Records from a dataset:
(* ===== verification/Reports.v ===== *)
(** src/internal/service/dashboard.go, usage.go and snippets.go: what the panel
    reads (dashboard, audit log and its export, traffic and storage reports,
    connection snippets). *)
From Stdlib Require Import Ascii SpecFloat.
From S2P Require Import Prelude GoStrings GoTime Storage Database Repository JobStore AuditLog Service.
#[local] Open Scope string_scope.

Module Reports.

(** ** float64 *)

Definition float64 : Type := spec_float.
(** The conversion of an [int64], rounded to nearest even. *)
Definition float_of_int (z : Z) : float64 := binary_normalize 53 1024 z 0 false.
(** [float64(a) / float64(b) * 100] *)
Definition percent (a b : Z) : float64 :=
  SFmul 53 1024 (SFdiv 53 1024 (float_of_int a) (float_of_int b)) (float_of_int 100).

(** ** dashboard.go *)

Record ClusterHealthDTO := mkClusterHealthDTO {
  chd_Status : str; chd_Mode : str; chd_NodesTotal : Z; chd_NodesOK : Z }.
Record CapacityDTO := mkCapacityDTO {
  cap_DiskTotalBytes : Z; cap_DiskAvailBytes : Z; cap_UsedPct : float64 }.
Record TotalsDTO := mkTotalsDTO {
  tot_Buckets : nat; tot_AccessKeys : nat; tot_Objects : Z; tot_BytesUsed : Z }.
Record VersionsDTO := mkVersionsDTO { ver_Buktio : str; ver_StorageEngine : str }.
Record AlertDTO := mkAlertDTO { al_Level : str; al_Code : str; al_Message : str }.
Record DashboardDTO := mkDashboardDTO {
  dd_Cluster : ClusterHealthDTO; dd_Capacity : CapacityDTO; dd_Totals : TotalsDTO;
  dd_Versions : VersionsDTO; dd_Alerts : list AlertDTO; dd_S3Endpoint : str }.

Definition single_node_alert : AlertDTO :=
  mkAlertDTO "info" "single_node_no_redundancy"
    "Single-node deployment has no built-in data redundancy. Configure disk-level backups.".

(** The two sums over the nodes. *)
Definition node_sums (nodes : list NodeStatus) : Z * Z :=
  foldl (fun acc n => (add64 (fst acc) (ns_DiskUsed n), add64 (snd acc) (ns_DiskAvail n)))
    (0, 0)%Z nodes.
Definition capacity_of (nodes : list NodeStatus) : CapacityDTO :=
  let '(used, avail) := node_sums nodes in
  let total := add64 used avail in
  mkCapacityDTO total avail (if (0 <? total)%Z then percent used total else float_of_int 0).

Record AuditDTO := mkAuditDTO {
  ad_ID : Z; ad_Action : str; ad_ActorType : str; ad_ActorUserID : str; ad_TargetType : str;
  ad_TargetID : str; ad_Metadata : str; ad_CreatedAt : Z }.
Definition auditDTO (e : AuditRow) : AuditDTO :=
  mkAuditDTO (ar_ID e) (ar_Action e) (ar_ActorType e) (ar_ActorUserID e) (ar_TargetType e)
    (ar_TargetID e) (ar_Metadata e) (ar_CreatedAt e).
Record AuditFilterInput := mkAuditFilterInput {
  afi_From : option Z; afi_To : option Z; afi_Actor : str; afi_Action : str;
  afi_TargetType : str; afi_Limit : Z; afi_Offset : Z }.
Definition set_afi_Limit (v : Z) (i : AuditFilterInput) : AuditFilterInput :=
  mkAuditFilterInput (afi_From i) (afi_To i) (afi_Actor i) (afi_Action i) (afi_TargetType i) v
    (afi_Offset i).
Record AuditVerifyDTO := mkAuditVerifyDTO {
  avd_Checked : nat; avd_OK : bool; avd_BrokenID : Z; avd_BrokenWhy : str }.

(** ** encoding/csv: the Writer with its defaults *)

Definition dquote : ascii := Ascii.ascii_of_nat 34.
Definition lf : ascii := Ascii.ascii_of_nat 10.
Definition cr : ascii := Ascii.ascii_of_nat 13.
Definition needs_quote_char (c : ascii) : bool :=
  Ascii.eqb c "," || Ascii.eqb c dquote || Ascii.eqb c cr || Ascii.eqb c lf.
(** [fieldNeedsQuotes]; a leading space is one of the ASCII spaces. *)
Definition fieldNeedsQuotes (f : str) : bool :=
  match f with
  | "" => false
  | String c _ => (f =s "\.") || negb (str_all (fun c => negb (needs_quote_char c)) f) || is_space c
  end.
(** Doubles the quotes of a field. *)
Fixpoint escape_quotes (f : str) : str :=
  match f with
  | "" => ""
  | String c f' => if Ascii.eqb c dquote then String dquote (String dquote (escape_quotes f'))
                   else String c (escape_quotes f')
  end.
Definition csv_field (f : str) : str :=
  if fieldNeedsQuotes f then String dquote (escape_quotes f ++ String dquote "") else f.
Definition csv_record (fields : list str) : str := Join (map csv_field fields) "," ++ String lf "".
Definition csv_header : list str :=
  ["id"; "created_at"; "actor_type"; "actor_user_id"; "action"; "target_type"; "target_id"].

Inductive Export := ExportJSON (rows : list AuditDTO) | ExportCSV (text : str).
Definition contentType (e : Export) : str :=
  match e with ExportJSON _ => "application/json" | ExportCSV _ => "text/csv" end.

(** ** usage.go *)

Record TrafficDTO := mkTrafficDTO {
  td_AccessKeyID : str; td_KeyName : str; td_Requests : Z; td_BytesIn : Z; td_BytesOut : Z }.
Record StoragePointDTO := mkStoragePointDTO { spd_TS : Z; spd_BytesUsed : Z; spd_ObjectCount : Z }.
Record BucketUsageDTO := mkBucketUsageDTO {
  bud_BucketID : str; bud_Name : str; bud_BytesUsed : Z; bud_ObjectCount : Z;
  bud_QuotaMaxSize : option Z; bud_QuotaPct : option float64 }.

Definition hour : Z := 3600000000000.

(** ** snippets.go *)

Record SnippetsDTO := mkSnippetsDTO {
  sn_Endpoint : str; sn_Region : str; sn_Bucket : str; sn_AccessKeyID : str;
  sn_Addressing : str; sn_Signature : str; sn_Snippets : gmap str str }.
Definition secretPlaceholder : str := "<YOUR_SECRET_ACCESS_KEY>".
Definition nl : str := String lf "".

Definition snippet_texts (accessKeyID region endpoint bucket : str) : gmap str str :=
  let sec := secretPlaceholder in
  <["aws_cli" := "aws configure set aws_access_key_id " ++ accessKeyID ++ nl ++
      "aws configure set aws_secret_access_key " ++ sec ++ nl ++
      "aws configure set region " ++ region ++ nl ++
      "aws --endpoint-url " ++ endpoint ++ " s3 ls s3://" ++ bucket ++ "/"]>
  (<["rclone" := "[buktio]" ++ nl ++ "type = s3" ++ nl ++ "provider = Other" ++ nl ++
      "env_auth = false" ++ nl ++ "access_key_id = " ++ accessKeyID ++ nl ++
      "secret_access_key = " ++ sec ++ nl ++ "region = " ++ region ++ nl ++
      "endpoint = " ++ endpoint ++ nl ++ "force_path_style = true" ++ nl ++
      "# usage: rclone ls buktio:" ++ bucket]>
  (<["boto3" := "import boto3" ++ nl ++ "s3 = boto3.client(" ++ nl ++ "    's3'," ++ nl ++
      "    endpoint_url='" ++ endpoint ++ "'," ++ nl ++
      "    aws_access_key_id='" ++ accessKeyID ++ "'," ++ nl ++
      "    aws_secret_access_key='" ++ sec ++ "'," ++ nl ++
      "    region_name='" ++ region ++ "'," ++ nl ++
      "    config=boto3.session.Config(s3={'addressing_style': 'path'}, signature_version='s3v4'),"
      ++ nl ++ ")" ++ nl ++ "s3.upload_file('local.txt', '" ++ bucket ++ "', 'local.txt')"]>
  (<["node_sdk" := "import { S3Client, PutObjectCommand } from '@aws-sdk/client-s3';" ++ nl ++
      "const s3 = new S3Client({" ++ nl ++ "  endpoint: '" ++ endpoint ++ "'," ++ nl ++
      "  region: '" ++ region ++ "'," ++ nl ++ "  forcePathStyle: true," ++ nl ++
      "  credentials: { accessKeyId: '" ++ accessKeyID ++ "', secretAccessKey: '" ++ sec ++
      "' }," ++ nl ++ "});" ++ nl ++
      "await s3.send(new PutObjectCommand({ Bucket: '" ++ bucket ++
      "', Key: 'hello.txt', Body: 'hi' }));"]>
  (<["restic" := "export AWS_ACCESS_KEY_ID=" ++ accessKeyID ++ nl ++
      "export AWS_SECRET_ACCESS_KEY=" ++ sec ++ nl ++
      "export AWS_DEFAULT_REGION=" ++ region ++ nl ++
      "restic -r s3:" ++ endpoint ++ "/" ++ bucket ++ " init"]> ∅)))).

Section Reports.
Context {ENV : Env} {B : Type} (s : Services B).
(** [uuid.Parse] succeeds *)
Variable valid_uuid : str -> bool.
#[local] Abbreviation Svc := (@Service.Svc B).
Implicit Types (ctx : Ctx).
Let cfg := s_Settings s.

(** A count whose error is dropped is zero. *)
Definition or_default {A} (a : A) (m : M DB DBErr A) : Svc A :=
  let! r := attempt (db m) in ret (match r with inr x => x | inl _ => a end).

Definition Dashboard ctx : Svc DashboardDTO :=
  let! h := attempt (be (sp_GetClusterHealth (s_Provider s))) in
  let cluster := match h with
                 | inr h => mkClusterHealthDTO (ch_Status h) (cfg_ClusterMode cfg) (ch_KnownNodes h)
                              (ch_StorageNodesOK h)
                 | inl _ => mkClusterHealthDTO "unavailable" (cfg_ClusterMode cfg) 0 0
                 end in
  let! st := attempt (be (sp_GetClusterStatus (s_Provider s))) in
  let capacity := match st with
                  | inr st => capacity_of (cs_Nodes st)
                  | inl _ => mkCapacityDTO 0 0 (float_of_int 0)
                  end in
  let project := tc_ProjectID (tenant s ctx) in
  let! buckets := or_default 0 (Store.CountBuckets project) in
  let! keys := or_default 0 (Store.CountAccessKeys project) in
  let! usage := or_default (0, 0)%Z (Store.ProjectUsageTotals project) in
  ret (mkDashboardDTO cluster capacity (mkTotalsDTO buckets keys (snd usage) (fst usage))
         (mkVersionsDTO (cfg_Version cfg) (cfg_GarageVersion cfg)) [single_node_alert]
         (cfg_S3PublicEndpoint cfg)).

Definition auditEntries ctx (i : AuditFilterInput) : Svc (list AuditDTO) :=
  do! authorize s ctx ActionRead (mkTarget ResourceAudit "") in
  reject! negb (afi_Actor i =s "") && negb (valid_uuid (afi_Actor i))
    with validationErr "actor must be a valid user id" in
  let! entries := mapErr mapRepoErr (db (AuditLog.ListAuditFiltered
    (AuditLog.mkAuditFilter (tc_OrgID (tenant s ctx)) (afi_Actor i) (afi_Action i)
       (afi_TargetType i) (afi_From i) (afi_To i) (afi_Limit i) (afi_Offset i)))) in
  ret (map auditDTO entries).

Definition ListAudit ctx (i : AuditFilterInput) : Svc (list AuditDTO) := auditEntries ctx i.

Definition VerifyAuditChain ctx : Svc AuditVerifyDTO :=
  do! authorize s ctx ActionRead (mkTarget ResourceAudit "") in
  let! res := mapErr mapRepoErr (db (AuditLog.VerifyAuditChain (tc_OrgID (tenant s ctx)))) in
  ret (mkAuditVerifyDTO (AuditLog.av_Checked res) (AuditLog.av_OK res) (AuditLog.av_BrokenID res)
         (AuditLog.av_BrokenWhy res)).

(** One record; [time.RFC3339] has whole seconds. *)
Definition csv_fields (e : AuditDTO) : list str :=
  [Itoa (ad_ID e); Time.RFC3339 (ad_CreatedAt e); ad_ActorType e; ad_ActorUserID e; ad_Action e;
   ad_TargetType e; ad_TargetID e].
Definition csv_text (rows : list AuditDTO) : str :=
  Join (map csv_record (csv_header :: map csv_fields rows)) "".

Definition ExportAudit ctx (i : AuditFilterInput) (format : str) : Svc (Export * str) :=
  let i := if (afi_Limit i <=? 0)%Z then set_afi_Limit 5000 i else i in
  let! rows := auditEntries ctx i in
  let out := if format =s "json" then ExportJSON rows else ExportCSV (csv_text rows) in
  ret (out, contentType out).

(** [time.Now().Add(-time.Duration(hours) * time.Hour)] *)
Definition ago (hours : Z) : Svc Z :=
  let! t := now in ret (t + mul64 (wrap64 (- hours)) hour)%Z.

Definition TrafficUsage (hours : Z) : Svc (list TrafficDTO) :=
  let hours := if (hours <=? 0)%Z then 24%Z else hours in
  let! since := ago hours in
  let! rows := mapErr mapRepoErr (db (JobStore.TrafficByKey since)) in
  ret (map (fun r => mkTrafficDTO (JobStore.tk_AccessKeyID r) (JobStore.tk_KeyName r)
              (JobStore.tk_Requests r) (JobStore.tk_BytesIn r) (JobStore.tk_BytesOut r)) rows).

Definition series_step (hours : Z) : Z :=
  let step := Z.quot (mul64 hours 3600) 48 in if (step <? 300)%Z then 300%Z else step.

Definition StorageSeries ctx (hours : Z) : Svc (list StoragePointDTO) :=
  let hours := if (hours <=? 0)%Z then (24 * 7)%Z else hours in
  let! since := ago hours in
  let! pts := mapErr mapRepoErr (db (JobStore.StorageSeries (tc_ProjectID (tenant s ctx)) since
                                       (series_step hours))) in
  ret (map (fun p => mkStoragePointDTO (JobStore.sp_TS p) (JobStore.sp_BytesUsed p)
                       (JobStore.sp_ObjectCount p)) pts).

Definition bucketUsageDTO (r : Store.BucketUsageRow) : BucketUsageDTO :=
  mkBucketUsageDTO (Store.bur_BucketID r) (Store.bur_Name r) (Store.bur_BytesUsed r)
    (Store.bur_ObjectCount r) (Store.bur_QuotaMaxSize r)
    (match Store.bur_QuotaMaxSize r with
     | Some q => if (0 <? q)%Z then Some (percent (Store.bur_BytesUsed r) q) else None
     | None => None
     end).

(** [sort.Slice] by decreasing size; the order of equal sizes is not specified. *)
Definition BucketUsage ctx : Svc (list BucketUsageDTO) :=
  let! rows := mapErr mapRepoErr (db (Store.BucketUsageList (tc_ProjectID (tenant s ctx)))) in
  ret (desc bud_BytesUsed (map bucketUsageDTO rows)).

(** The bucket is loaded by id alone. *)
Definition Snippets (bucketID accessKeyID : str) : Svc SnippetsDTO :=
  let! bucket := (if bucketID =s "" then ret "my-bucket"
                  else let! b := mapErr mapRepoErr (db (Store.GetBucket bucketID)) in
                       ret (b_GarageGlobalAlias b)) in
  let accessKeyID := if accessKeyID =s "" then "<YOUR_ACCESS_KEY_ID>" else accessKeyID in
  let endpoint := if cfg_S3PublicEndpoint cfg =s "" then "https://your-host/s3"
                  else cfg_S3PublicEndpoint cfg in
  let region := if cfg_S3Region cfg =s "" then "garage" else cfg_S3Region cfg in
  ret (mkSnippetsDTO endpoint region bucket accessKeyID "path-style" "s3v4"
         (snippet_texts accessKeyID region endpoint bucket)).

End Reports.
End Reports.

» **Activity**:
Please print exactly what appears from the first line of the data through the line with "(** ** float64 *)", including both of those lines and nothing past them.

» **Response to the exercise**:
(* ===== verification/Reports.v ===== *)
(** src/internal/service/dashboard.go, usage.go and snippets.go: what the panel
    reads (dashboard, audit log and its export, traffic and storage reports,
    connection snippets). *)
From Stdlib Require Import Ascii SpecFloat.
From S2P Require Import Prelude GoStrings GoTime Storage Database Repository JobStore AuditLog Service.
#[local] Open Scope string_scope.

Module Reports.

(** ** float64 *)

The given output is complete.